Posted 29 октября 2003,, 21:00

Published 29 октября 2003,, 21:00

Modified 8 марта, 09:42

Updated 8 марта, 09:42

Владимир Хотиненко

Владимир Хотиненко

29 октября 2003, 21:00
Режиссер Владимир Хотиненко заканчивает работу над своим новым фильмом «72 метра». Это экранизация одноименного рассказа Александра Покровского о затонувшей подводной лодке. Владимир Хотиненко утверждает, что его фильм не про «Курск».

– В начале съемок этой картины вы заявили, что «72 метра» станет ответом режиссеру американской ленты «К-19» про гибель советской подводной лодки. Как это понимать?

– Я сказал: «мой ответ Чемберлену». Шутка, конечно, всерьез к этому заявлению относиться не нужно. Когда вышел фильм «К-19», было много довольно обидных заявлений. Было неприятно, что американцы учат нас любить Родину. Это печально.

– Печально, что это так и есть.

– Да. Я надеюсь, что это будет не ответ, а дуэт. Надеюсь, что получится картина, которая не будет уступать даже по техническим параметрам американцам. Теоретически это возможно, несмотря на бюджет. Да и по идеологическим соображениям – тоже.

– Но все же вас это соперничество страшит?

– Нет. Я об этом не думаю. Мы снимаем совершенно другое кино. Мы много внимания уделили технической оснастке, то есть зрелищности. Поскольку это все-таки кино, и мы хотим зрителя кое-чем удивить. Ребята- компьютерщики у меня очень заводные. И потом, я мечтал о теме флота и подводников давно, может быть, даже с детства.

– Первый вопрос, который возникает после просмотра «К-19», – почему в России никто не взялся за эту тему? Повесть Александра Покровского, которую вы экранизировали, была написана довольно давно. Почему же раньше ею никто не заинтересовался?

– Со мной это и не могло случиться. Если бы мне по горячим следам предложили снять историю, хоть как-то приближенную к трагедии «Курска», я бы не стал этим заниматься. Я не люблю горяченькое клевать.

– Но вы начали работать над проектом, когда после гибели «Курска» не прошло и года.

– На самом деле трагедий таких ведь было много – и у нас, и у американцев, в равных долях. Просто «Курск» последним попал в поле зрение, а про «К-19» американцы напомнили. У нас история не про «Курск». Да и лодка у нас не атомная, а дизельная. Она подрывается на мине, оставшейся после Второй мировой войны. То есть мы ситуацию постарались максимально отдалить от конкретности. Но я понимаю – в любом случае ассоциации с «Курском» и с «К-19» будут возникать. В моем фильме важна не сама трагедия, а то, как люди ведут себя в таких ситуациях. Самое главное для меня в этой истории – это флот вообще. То, как они сложно живут, – это отдельный вопрос. Но корабли – это очень красиво. И я хотел показать красоту этой профессии, красоту флота.

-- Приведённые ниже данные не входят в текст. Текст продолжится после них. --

(* ===== verification/Ber.v ===== *)
(** * BER ([rustlavel-ldap/src/ber.rs])

    The encoding LDAP messages are written in: elements of an identifier octet, a
    definite length and contents, an encoder that appends them and a positional
    decoder. An [Encoder] is the bytes it has written, so a call is the bytes it
    appends and a body is what its calls append; a [Decoder] is the bytes it has
    left and its depth. *)

From S2P Require Import Prelude Text.

Module Ber.

Definition UNIVERSAL : Z := 0.
Definition APPLICATION : Z := 64.
Definition CONTEXT : Z := 128.
Definition CONSTRUCTED : Z := 32.
Definition BOOLEAN : Z := 1.
Definition INTEGER : Z := 2.
Definition OCTET_STRING : Z := 4.
Definition NULL : Z := 5.
Definition ENUMERATED : Z := 10.
Definition SEQUENCE : Z := 48.
Definition SET : Z := 49.

Definition application (number : Z) (constructed : bool) : Z :=
  Z.lor (Z.lor APPLICATION (if constructed then CONSTRUCTED else 0)) number.
Definition context (number : Z) (constructed : bool) : Z :=
  Z.lor (Z.lor CONTEXT (if constructed then CONSTRUCTED else 0)) number.

Definition MAX_DEPTH : nat := 32.

(** The errors of the codec and of the protocol over it. *)
Inductive LdapError :=
  | HighTag
  | Indefinite
  | LengthOctets (count : nat)
  | NotShortest (length : Z)
  | HeaderEnds
  | LengthOverflow
  | TooLarge (total limit : Z)
  | ClaimsTooMuch (length : Z) (remaining : nat)
  | WrongTag (expected found : Z)
  | TooDeep
  | BooleanOctets (n : nat)
  | NotUtf8
  | Trailing (n : nat)
  | IntegerEmpty
  | IntegerWide (n : nat)
  | IntegerPadded
  | NegativeId (id : Z)
  | NoOperation
  | EmptyPassword
  | Refused (message : list Z)
  | OutOfFuel.

(** ** Encoding *)

(** The bytes from the first that is not zero, or the last. *)
Fixpoint significant (l : list Z) : list Z :=
  match l with
  | [] => []
  | [b] => [b]
  | b :: r => if b =? 0 then significant r else l
  end.

Definition encode_length (length : Z) : list Z :=
  if length <? 128 then [length]
  else
    let bytes := significant (to_be_bytes 8 length) in
    Z.lor 128 (Z.of_nat (List.length bytes)) :: bytes.

Definition element (tag : Z) (contents : list Z) : list Z := tag :: encode_length (Z.of_nat (length contents)) ++ contents.
Definition constructed (tag : Z) (body : list Z) : list Z := element tag body.
Definition sequence (body : list Z) : list Z := constructed SEQUENCE body.
Definition set (body : list Z) : list Z := constructed SET body.

(** A leading octet that only repeats the sign. *)
Definition redundant (b0 b1 : Z) : bool :=
  ((b0 =? 0) && (Z.land b1 128 =? 0)) || ((b0 =? 255) && negb (Z.land b1 128 =? 0)).
Fixpoint shorten (bytes : list Z) : list Z :=
  match bytes with
  | b0 :: (b1 :: _) as r => if redundant b0 b1 then shorten r else bytes
  | _ => bytes
  end.
Definition integer_contents (value : Z) : list Z := shorten (to_be_bytes 8 value).

Definition tagged_integer (tag value : Z) : list Z := element tag (integer_contents value).
Definition integer (value : Z) : list Z := tagged_integer INTEGER value.
Definition enumerated (value : Z) : list Z := tagged_integer ENUMERATED value.
Definition boolean (value : bool) : list Z := element BOOLEAN [if value then 255 else 0].
Definition octet_string (contents : list Z) : list Z := element OCTET_STRING contents.
Definition string (value : list Z) : list Z := element OCTET_STRING value.
Definition tagged_string (tag : Z) (value : list Z) : list Z := element tag value.
Definition null : list Z := element NULL [].

(** ** Decoding *)

(** [None]: the header is not all there yet. *)
Definition read_header (bytes : list Z) : result LdapError (option (Z * nat * Z)) :=
  match bytes with
  | [] => Ok None
  | tag :: rest =>
      if Z.land tag 31 =? 31 then Err HighTag
      else
        match rest with
        | [] => Ok None
        | first :: rest =>
            if first =? 128 then Err Indefinite
            else if first <? 128 then Ok (Some (tag, 2%nat, first))
            else
              let count := Z.to_nat (Z.land first 127) in
              if (4 <? count)%nat then Err (LengthOctets count)
              else if (length bytes <? 2 + count)%nat then Ok None
              else
                let length := fold_left (fun length byte => Z.lor (Z.shiftl length 8) byte) (take count rest) 0 in
                if (length <? 128) || (hd 0 rest =? 0) then Err (NotShortest length)
                else Ok (Some (tag, (2 + count)%nat, length))
        end
  end.

Definition element_size (bytes : list Z) (limit : Z) : result LdapError (option Z) :=
  let? h := read_header bytes in
  match h with
  | None => Ok None
  | Some (_, header, length) =>
      let total := Z.of_nat header + length in
      if usize_max <? total then Err LengthOverflow
      else if limit <? total then Err (TooLarge total limit)
      else if Z.of_nat (List.length bytes) <? total then Ok None
      else Ok (Some total)
  end.

Record Decoder := mkDecoder { rest : list Z; depth : nat }.

Definition new (bytes : list Z) : Decoder := mkDecoder bytes 0.
Definition is_empty (d : Decoder) : bool := match rest d with [] => true | _ => false end.
Definition peek_tag (d : Decoder) : option Z := head (rest d).
Definition has_tag (tag : Z) (d : Decoder) : bool := bool_decide (peek_tag d = Some tag).

Definition next_element (d : Decoder) : result LdapError (Z * list Z * Decoder) :=
  let? h := read_header (rest d) in
  match h with
  | None => Err HeaderEnds
  | Some (tag, header, length) =>
      let end_ := Z.of_nat header + length in
      if usize_max <? end_ then Err LengthOverflow
      else if Z.of_nat (List.length (rest d)) <? end_ then Err (ClaimsTooMuch length (List.length (rest d) - header))
      else Ok (tag, take (Z.to_nat length) (drop header (rest d)), mkDecoder (drop (Z.to_nat end_) (rest d)) (depth d))
  end.

Definition expect (tag : Z) (d : Decoder) : result LdapError (list Z * Decoder) :=
  let found := peek_tag d in
  let? (actual, contents, d) := next_element d in
  if actual =? tag then Ok (contents, d) else Err (WrongTag tag (default actual found)).

(** The decoder inside, and the one after. *)
Definition nested (tag : Z) (d : Decoder) : result LdapError (Decoder * Decoder) :=
  if (MAX_DEPTH <? depth d + 1)%nat then Err TooDeep
  else let? (contents, d) := expect tag d in Ok (mkDecoder contents (depth d + 1), d).
Definition next_sequence (d : Decoder) : result LdapError (Decoder * Decoder) := nested SEQUENCE d.
Definition next_set (d : Decoder) : result LdapError (Decoder * Decoder) := nested SET d.

Definition integer_from (contents : list Z) : result LdapError Z :=
  match contents with
  | [] => Err IntegerEmpty
  | first :: r =>
      if (8 <? length contents)%nat then Err (IntegerWide (length contents))
      else if match r with second :: _ => redundant first second | [] => false end then Err IntegerPadded
      else Ok (fold_left (fun value byte => Z.lor (Z.shiftl value 8) byte) r (if first <? 128 then first else first - 256))
  end.

Definition utf8 (bytes : list Z) : result LdapError (list Z) := if utf8_valid bytes then Ok bytes else Err NotUtf8.

Definition next_integer (d : Decoder) : result LdapError (Z * Decoder) :=
  let? (contents, d) := expect INTEGER d in let? v := integer_from contents in Ok (v, d).
Definition next_enumerated (d : Decoder) : result LdapError (Z * Decoder) :=
  let? (contents, d) := expect ENUMERATED d in let? v := integer_from contents in Ok (v, d).
Definition next_boolean (d : Decoder) : result LdapError (bool * Decoder) :=
  let? (contents, d) := expect BOOLEAN d in
  match contents with
  | [byte] => Ok (negb (byte =? 0), d)
  | other => Err (BooleanOctets (length other))
  end.
Definition next_octets (d : Decoder) : result LdapError (list Z * Decoder) := expect OCTET_STRING d.
Definition next_tagged_string (tag : Z) (d : Decoder) : result LdapError (list Z * Decoder) :=
  let? (contents, d) := expect tag d in let? t := utf8 contents in Ok (t, d).
Definition next_string (d : Decoder) : result LdapError (list Z * Decoder) := next_tagged_string OCTET_STRING d.
Definition skip (d : Decoder) : result LdapError Decoder := let? (_, _, d) := next_element d in Ok d.
Definition finish (d : Decoder) : result LdapError () :=
  if is_empty d then Ok tt else Err (Trailing (length (rest d))).

(** [while !decoder.is_empty()]: every element read takes at least two bytes, so
    as many rounds as there are bytes are enough. *)
Section loop.
Context {A : Type} (f : Decoder -> result LdapError (A * Decoder)).
Fixpoint many_aux (fuel : nat) (d : Decoder) : result LdapError (list A) :=
  if is_empty d then Ok []
  else
    match fuel with
    | O => Err OutOfFuel
    | S fuel => let? (a, d) := f d in let? l := many_aux fuel d in Ok (a :: l)
    end.
Definition many (d : Decoder) : result LdapError (list A) := many_aux (length (rest d)) d.
End loop.

Example ber_runs :
  integer 50 = [2; 1; 50] /\ integer (-129) = [2; 2; 255; 127] /\ integer 128 = [2; 2; 0; 128] /\
  next_integer (new [2; 1; 255; 7]) = Ok (-1, mkDecoder [7] 0) /\ next_integer (new [2; 2; 0; 1]) = Err IntegerPadded /\
  read_header [48; 129; 5] = Err (NotShortest 5) /\ read_header [48; 130; 1] = Ok None /\
  element_size [48; 132; 127; 255; 255; 255] 1000 = Err (TooLarge 2147483653 1000) /\
  encode_length 200 = [129; 200] /\ boolean true = [1; 1; 255].
Proof. vm_compute. split_and!; reflexivity. Qed.

End Ber.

– Подлодки – это секретные военные объекты. А у нас в стране, как известно, за разглашение государственных тайн строго карают...

– Конечно, мы всегда спрашивали, в какую сторону можно снимать, в какую нельзя, и снимали только там, где можно. Флот нам очень помогал – нам давали корабли и все, что было нужно, но работали мы все равно под контролем. На самом деле я не знаю, что там из тайн сейчас можно выдать. Все, что хотели узнать, – давно узнали. Мы не покажем больше того, что можно увидеть со спутника. Так что это не предмет для разговора. А потом, мы больше сосредоточены все же на человеческих отношениях.

– Я видела ваши грандиозные декорации затопленной лодки. Действие будет происходить на дне моря?

– Ну, не все. Половина картины – это история до катастрофы. Есть мелодраматическая часть – любовный треугольник. Есть и просто жизнь моряков. Есть их воспоминания: сочетания действительно красивой фактуры Севера (мы снимали в Мурманске) с таким кинематографическим Севастополем, все в белом, женщины, набережная…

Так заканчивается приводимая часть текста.